## Work task
Should the word "more" occur in a line of the records, copy that line.
-------- Data excerpts
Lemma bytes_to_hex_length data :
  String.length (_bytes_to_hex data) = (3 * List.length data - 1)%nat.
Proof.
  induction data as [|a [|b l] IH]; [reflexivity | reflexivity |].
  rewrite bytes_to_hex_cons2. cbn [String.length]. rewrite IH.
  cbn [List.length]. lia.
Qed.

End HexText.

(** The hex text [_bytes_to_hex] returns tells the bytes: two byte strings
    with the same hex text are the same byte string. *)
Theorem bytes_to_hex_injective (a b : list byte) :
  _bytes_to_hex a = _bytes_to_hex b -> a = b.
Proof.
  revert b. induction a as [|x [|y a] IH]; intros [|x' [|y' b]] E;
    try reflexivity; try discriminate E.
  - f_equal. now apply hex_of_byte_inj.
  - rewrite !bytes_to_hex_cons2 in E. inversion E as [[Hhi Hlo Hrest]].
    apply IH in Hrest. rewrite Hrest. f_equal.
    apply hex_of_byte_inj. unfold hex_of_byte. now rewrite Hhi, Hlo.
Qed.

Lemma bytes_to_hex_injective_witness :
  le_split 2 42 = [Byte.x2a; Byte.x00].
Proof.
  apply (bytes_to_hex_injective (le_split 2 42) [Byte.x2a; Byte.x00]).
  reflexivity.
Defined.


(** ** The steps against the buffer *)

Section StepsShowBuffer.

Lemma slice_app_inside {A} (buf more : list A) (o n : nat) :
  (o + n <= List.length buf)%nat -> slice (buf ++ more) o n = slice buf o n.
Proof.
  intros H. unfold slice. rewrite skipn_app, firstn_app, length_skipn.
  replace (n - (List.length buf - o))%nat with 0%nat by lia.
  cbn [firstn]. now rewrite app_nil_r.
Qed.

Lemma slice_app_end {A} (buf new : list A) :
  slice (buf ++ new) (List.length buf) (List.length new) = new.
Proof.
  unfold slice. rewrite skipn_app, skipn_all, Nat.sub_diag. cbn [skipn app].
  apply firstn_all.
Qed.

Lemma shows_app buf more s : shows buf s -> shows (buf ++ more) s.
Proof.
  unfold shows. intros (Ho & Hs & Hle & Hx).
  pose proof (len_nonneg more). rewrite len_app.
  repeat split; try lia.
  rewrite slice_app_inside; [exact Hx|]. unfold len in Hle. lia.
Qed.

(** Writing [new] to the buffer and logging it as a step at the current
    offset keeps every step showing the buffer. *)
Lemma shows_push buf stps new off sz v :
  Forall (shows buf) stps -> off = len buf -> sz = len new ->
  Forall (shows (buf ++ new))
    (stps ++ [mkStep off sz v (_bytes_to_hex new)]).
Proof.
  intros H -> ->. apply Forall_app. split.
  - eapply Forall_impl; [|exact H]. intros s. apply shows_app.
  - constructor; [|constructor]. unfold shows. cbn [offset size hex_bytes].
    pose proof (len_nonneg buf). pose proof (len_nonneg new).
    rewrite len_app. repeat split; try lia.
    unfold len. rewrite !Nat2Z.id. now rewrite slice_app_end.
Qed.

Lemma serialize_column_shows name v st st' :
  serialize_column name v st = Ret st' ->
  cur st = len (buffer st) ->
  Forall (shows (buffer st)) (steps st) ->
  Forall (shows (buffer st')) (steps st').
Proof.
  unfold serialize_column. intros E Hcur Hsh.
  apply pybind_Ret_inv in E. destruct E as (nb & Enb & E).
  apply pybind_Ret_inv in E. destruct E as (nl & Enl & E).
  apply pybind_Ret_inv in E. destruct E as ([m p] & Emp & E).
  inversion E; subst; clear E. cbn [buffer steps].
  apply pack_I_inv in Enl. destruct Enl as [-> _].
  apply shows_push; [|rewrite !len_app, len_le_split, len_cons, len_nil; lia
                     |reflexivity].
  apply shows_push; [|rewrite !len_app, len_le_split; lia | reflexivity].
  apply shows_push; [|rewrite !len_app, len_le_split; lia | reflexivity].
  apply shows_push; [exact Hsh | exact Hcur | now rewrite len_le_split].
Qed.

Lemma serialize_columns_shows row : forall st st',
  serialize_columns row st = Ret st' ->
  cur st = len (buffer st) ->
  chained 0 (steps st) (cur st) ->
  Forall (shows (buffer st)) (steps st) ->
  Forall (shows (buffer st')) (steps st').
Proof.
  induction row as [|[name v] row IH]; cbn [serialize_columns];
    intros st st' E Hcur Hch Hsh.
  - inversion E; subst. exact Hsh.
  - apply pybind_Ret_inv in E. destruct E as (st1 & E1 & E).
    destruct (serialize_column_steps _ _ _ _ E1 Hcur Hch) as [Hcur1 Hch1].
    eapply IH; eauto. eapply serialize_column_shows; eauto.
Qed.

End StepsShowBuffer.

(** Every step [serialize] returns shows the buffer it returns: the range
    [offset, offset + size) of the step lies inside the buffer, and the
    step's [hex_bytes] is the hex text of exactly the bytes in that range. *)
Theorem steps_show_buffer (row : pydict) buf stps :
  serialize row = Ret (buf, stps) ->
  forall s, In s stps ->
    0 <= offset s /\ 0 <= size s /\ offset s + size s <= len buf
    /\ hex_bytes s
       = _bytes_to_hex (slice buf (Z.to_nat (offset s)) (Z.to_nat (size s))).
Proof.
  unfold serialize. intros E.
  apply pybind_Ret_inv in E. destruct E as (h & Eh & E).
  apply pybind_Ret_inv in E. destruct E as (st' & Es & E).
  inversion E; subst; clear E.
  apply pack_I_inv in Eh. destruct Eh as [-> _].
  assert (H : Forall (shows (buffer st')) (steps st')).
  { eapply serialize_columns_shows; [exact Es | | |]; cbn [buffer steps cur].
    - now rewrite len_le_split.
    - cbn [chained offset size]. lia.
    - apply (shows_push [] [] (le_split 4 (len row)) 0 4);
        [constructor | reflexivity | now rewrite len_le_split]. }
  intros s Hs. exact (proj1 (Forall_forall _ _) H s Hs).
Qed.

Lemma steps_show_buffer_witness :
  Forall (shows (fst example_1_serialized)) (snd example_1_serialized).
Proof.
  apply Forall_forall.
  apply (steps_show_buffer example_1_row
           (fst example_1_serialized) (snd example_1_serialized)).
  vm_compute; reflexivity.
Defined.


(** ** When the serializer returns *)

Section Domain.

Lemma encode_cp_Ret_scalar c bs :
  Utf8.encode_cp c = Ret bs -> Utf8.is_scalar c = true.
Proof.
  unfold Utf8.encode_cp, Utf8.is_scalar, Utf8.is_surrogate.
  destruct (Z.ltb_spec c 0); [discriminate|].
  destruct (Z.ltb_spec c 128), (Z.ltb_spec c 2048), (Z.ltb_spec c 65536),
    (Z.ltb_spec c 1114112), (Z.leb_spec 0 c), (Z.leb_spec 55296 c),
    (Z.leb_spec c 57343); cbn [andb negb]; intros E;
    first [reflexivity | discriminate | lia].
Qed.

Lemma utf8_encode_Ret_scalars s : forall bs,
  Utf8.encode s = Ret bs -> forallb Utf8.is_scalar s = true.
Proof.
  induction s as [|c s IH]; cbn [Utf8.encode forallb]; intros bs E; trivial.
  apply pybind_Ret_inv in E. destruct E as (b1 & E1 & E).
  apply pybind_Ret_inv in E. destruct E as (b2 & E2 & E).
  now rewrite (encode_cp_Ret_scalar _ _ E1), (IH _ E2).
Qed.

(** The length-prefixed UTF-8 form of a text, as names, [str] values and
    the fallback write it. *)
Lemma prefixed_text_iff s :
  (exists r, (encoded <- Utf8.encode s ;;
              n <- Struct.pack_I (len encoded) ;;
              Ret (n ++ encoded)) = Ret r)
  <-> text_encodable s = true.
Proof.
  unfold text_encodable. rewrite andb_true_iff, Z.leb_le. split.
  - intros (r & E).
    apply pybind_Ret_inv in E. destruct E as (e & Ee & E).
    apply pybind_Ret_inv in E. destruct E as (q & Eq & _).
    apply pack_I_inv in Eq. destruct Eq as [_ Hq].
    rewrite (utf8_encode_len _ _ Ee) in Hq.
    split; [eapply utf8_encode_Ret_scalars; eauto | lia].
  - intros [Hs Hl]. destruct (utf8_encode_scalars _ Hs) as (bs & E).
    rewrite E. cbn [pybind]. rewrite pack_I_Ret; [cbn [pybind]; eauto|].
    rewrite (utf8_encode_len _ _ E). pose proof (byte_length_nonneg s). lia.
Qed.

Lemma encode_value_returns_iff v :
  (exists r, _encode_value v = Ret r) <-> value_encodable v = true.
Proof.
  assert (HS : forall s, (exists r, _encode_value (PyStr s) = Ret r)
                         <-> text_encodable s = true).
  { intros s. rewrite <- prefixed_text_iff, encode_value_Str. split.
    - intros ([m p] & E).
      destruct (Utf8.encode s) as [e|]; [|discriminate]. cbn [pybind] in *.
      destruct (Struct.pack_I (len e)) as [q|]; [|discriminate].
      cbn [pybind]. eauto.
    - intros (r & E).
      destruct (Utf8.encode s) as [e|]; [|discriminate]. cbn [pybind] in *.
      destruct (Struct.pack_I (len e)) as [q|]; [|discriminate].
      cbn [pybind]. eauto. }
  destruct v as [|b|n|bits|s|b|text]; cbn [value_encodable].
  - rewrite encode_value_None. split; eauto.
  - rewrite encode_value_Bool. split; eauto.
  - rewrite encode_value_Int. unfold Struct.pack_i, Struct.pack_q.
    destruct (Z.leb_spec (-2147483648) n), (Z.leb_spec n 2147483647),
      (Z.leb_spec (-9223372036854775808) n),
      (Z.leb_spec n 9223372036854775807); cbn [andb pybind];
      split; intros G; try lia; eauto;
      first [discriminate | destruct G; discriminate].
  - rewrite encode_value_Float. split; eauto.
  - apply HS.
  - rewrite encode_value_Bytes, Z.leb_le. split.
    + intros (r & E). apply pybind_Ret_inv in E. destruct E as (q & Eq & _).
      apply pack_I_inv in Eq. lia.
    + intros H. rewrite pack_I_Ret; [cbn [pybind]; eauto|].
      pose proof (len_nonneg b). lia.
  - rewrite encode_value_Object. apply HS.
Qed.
----------------
## Completed task
Lemma slice_app_inside {A} (buf more : list A) (o n : nat) :
  (o + n <= List.length buf)%nat -> slice (buf ++ more) o n = slice buf o n.
Lemma shows_app buf more s : shows buf s -> shows (buf ++ more) s.
  pose proof (len_nonneg more). rewrite len_app.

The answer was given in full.